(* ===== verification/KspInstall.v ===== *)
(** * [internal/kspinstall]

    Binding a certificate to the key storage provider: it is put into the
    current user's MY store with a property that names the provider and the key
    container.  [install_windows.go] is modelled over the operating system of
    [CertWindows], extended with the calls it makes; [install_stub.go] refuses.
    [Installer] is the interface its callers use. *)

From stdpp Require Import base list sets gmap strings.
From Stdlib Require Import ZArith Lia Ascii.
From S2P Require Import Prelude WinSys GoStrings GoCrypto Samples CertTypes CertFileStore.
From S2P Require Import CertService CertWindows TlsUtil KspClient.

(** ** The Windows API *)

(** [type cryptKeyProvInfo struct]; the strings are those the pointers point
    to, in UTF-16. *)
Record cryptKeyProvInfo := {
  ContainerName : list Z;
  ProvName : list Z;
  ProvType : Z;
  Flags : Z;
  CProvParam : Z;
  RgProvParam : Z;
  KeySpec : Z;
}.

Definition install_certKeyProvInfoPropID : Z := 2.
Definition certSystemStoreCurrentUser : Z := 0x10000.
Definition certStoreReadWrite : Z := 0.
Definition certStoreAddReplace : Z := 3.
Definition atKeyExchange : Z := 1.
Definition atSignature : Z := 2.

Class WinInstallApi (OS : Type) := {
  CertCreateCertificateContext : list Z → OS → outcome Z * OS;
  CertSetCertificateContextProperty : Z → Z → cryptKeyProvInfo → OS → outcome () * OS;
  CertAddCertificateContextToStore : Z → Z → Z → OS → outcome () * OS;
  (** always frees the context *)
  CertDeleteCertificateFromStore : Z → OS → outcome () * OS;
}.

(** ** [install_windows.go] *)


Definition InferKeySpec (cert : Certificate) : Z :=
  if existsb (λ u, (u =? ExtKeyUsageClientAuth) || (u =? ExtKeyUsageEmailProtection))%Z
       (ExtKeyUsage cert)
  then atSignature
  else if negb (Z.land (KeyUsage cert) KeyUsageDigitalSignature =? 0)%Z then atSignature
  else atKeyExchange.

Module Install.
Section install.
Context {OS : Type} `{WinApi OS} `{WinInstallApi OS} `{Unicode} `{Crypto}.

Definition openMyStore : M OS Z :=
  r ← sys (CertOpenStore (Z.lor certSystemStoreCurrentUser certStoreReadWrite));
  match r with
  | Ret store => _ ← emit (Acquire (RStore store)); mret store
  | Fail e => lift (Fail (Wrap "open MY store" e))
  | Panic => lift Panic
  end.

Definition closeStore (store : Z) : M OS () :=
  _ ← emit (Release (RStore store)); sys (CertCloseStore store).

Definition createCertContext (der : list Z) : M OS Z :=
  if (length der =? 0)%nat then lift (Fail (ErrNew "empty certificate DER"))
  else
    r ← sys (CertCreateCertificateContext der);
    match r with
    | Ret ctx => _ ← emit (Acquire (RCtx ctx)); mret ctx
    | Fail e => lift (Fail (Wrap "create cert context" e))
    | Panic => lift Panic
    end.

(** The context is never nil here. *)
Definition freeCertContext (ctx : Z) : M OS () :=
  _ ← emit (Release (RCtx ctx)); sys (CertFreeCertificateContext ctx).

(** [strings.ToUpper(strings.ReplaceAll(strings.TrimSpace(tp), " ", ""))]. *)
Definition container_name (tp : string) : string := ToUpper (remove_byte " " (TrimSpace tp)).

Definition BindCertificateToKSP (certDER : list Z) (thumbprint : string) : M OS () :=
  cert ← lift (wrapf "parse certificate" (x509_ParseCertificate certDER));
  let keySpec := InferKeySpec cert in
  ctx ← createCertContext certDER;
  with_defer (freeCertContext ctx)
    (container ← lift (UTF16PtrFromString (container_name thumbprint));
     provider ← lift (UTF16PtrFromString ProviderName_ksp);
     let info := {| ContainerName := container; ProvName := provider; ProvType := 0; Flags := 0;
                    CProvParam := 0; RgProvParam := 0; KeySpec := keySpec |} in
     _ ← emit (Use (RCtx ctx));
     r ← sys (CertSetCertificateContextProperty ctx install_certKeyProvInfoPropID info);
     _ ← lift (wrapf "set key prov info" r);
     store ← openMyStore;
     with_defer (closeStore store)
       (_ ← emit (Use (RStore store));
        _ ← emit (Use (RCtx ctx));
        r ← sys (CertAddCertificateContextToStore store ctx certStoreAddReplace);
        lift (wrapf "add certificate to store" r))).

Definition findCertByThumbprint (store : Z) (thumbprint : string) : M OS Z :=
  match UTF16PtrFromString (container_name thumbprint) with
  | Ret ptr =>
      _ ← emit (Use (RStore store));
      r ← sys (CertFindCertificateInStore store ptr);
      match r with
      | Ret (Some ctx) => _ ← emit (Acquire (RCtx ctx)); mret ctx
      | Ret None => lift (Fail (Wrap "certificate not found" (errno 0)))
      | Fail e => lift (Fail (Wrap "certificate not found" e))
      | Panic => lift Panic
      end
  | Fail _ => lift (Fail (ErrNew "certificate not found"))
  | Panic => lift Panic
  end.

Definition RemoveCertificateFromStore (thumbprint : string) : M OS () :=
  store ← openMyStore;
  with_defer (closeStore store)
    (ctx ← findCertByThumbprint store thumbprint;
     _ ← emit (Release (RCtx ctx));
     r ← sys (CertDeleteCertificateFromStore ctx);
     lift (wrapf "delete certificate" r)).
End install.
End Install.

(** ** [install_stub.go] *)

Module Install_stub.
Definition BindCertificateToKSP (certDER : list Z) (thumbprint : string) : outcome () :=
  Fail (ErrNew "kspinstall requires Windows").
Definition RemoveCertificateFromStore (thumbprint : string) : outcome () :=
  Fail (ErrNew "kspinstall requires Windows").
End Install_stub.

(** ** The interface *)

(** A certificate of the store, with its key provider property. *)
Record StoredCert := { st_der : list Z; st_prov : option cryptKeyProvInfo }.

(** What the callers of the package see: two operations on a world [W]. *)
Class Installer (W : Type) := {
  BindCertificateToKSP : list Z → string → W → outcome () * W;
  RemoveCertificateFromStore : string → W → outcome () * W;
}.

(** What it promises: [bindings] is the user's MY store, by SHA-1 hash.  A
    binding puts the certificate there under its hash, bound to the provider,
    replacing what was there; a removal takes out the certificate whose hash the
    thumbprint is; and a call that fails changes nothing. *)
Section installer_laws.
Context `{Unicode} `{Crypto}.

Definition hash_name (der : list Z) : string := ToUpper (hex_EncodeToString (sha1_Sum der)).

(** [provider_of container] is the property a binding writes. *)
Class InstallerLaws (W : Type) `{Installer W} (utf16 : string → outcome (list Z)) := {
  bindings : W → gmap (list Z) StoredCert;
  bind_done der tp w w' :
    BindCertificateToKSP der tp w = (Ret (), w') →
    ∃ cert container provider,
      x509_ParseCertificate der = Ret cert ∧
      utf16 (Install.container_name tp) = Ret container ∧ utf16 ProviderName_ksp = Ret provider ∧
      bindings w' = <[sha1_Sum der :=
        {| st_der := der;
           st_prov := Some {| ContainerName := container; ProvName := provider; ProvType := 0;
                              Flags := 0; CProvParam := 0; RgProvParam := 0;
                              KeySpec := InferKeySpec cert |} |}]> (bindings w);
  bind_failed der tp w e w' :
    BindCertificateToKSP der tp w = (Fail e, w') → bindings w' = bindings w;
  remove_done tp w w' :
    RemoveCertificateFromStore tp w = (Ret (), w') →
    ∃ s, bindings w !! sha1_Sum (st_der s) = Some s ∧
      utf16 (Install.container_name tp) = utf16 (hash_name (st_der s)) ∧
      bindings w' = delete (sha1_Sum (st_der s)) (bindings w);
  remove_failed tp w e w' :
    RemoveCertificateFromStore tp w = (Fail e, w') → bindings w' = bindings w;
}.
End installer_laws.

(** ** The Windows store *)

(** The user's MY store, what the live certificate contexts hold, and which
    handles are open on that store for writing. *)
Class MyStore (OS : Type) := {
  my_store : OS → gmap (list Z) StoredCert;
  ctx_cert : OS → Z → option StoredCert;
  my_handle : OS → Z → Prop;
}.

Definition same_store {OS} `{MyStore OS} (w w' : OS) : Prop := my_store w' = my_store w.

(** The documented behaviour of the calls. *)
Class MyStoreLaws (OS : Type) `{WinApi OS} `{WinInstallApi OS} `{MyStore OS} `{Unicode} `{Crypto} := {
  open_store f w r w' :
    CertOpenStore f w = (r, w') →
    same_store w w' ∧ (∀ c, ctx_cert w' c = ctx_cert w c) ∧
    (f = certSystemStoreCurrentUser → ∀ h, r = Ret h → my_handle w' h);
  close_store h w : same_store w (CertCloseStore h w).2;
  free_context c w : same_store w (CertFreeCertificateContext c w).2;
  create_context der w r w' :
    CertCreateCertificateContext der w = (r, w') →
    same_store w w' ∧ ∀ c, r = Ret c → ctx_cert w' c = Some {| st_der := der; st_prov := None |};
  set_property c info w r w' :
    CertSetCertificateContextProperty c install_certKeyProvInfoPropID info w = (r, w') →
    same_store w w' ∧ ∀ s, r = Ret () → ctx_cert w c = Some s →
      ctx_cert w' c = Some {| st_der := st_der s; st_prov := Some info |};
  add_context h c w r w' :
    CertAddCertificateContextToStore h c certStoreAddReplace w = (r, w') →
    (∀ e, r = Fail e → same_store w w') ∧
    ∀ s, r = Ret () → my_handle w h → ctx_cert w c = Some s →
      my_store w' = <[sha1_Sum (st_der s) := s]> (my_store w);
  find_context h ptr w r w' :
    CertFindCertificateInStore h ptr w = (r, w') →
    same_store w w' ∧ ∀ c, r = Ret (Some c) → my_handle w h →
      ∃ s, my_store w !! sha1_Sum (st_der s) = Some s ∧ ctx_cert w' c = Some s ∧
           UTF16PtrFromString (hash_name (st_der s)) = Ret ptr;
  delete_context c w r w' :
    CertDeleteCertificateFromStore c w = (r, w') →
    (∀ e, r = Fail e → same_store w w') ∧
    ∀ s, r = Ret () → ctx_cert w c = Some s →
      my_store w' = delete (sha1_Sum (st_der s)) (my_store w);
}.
==*==
Identify every line above that includes the word "createCertContext", and show those lines.

- [OUTPUT BELOW]:
Definition createCertContext (der : list Z) : M OS Z :=
  ctx ← createCertContext certDER;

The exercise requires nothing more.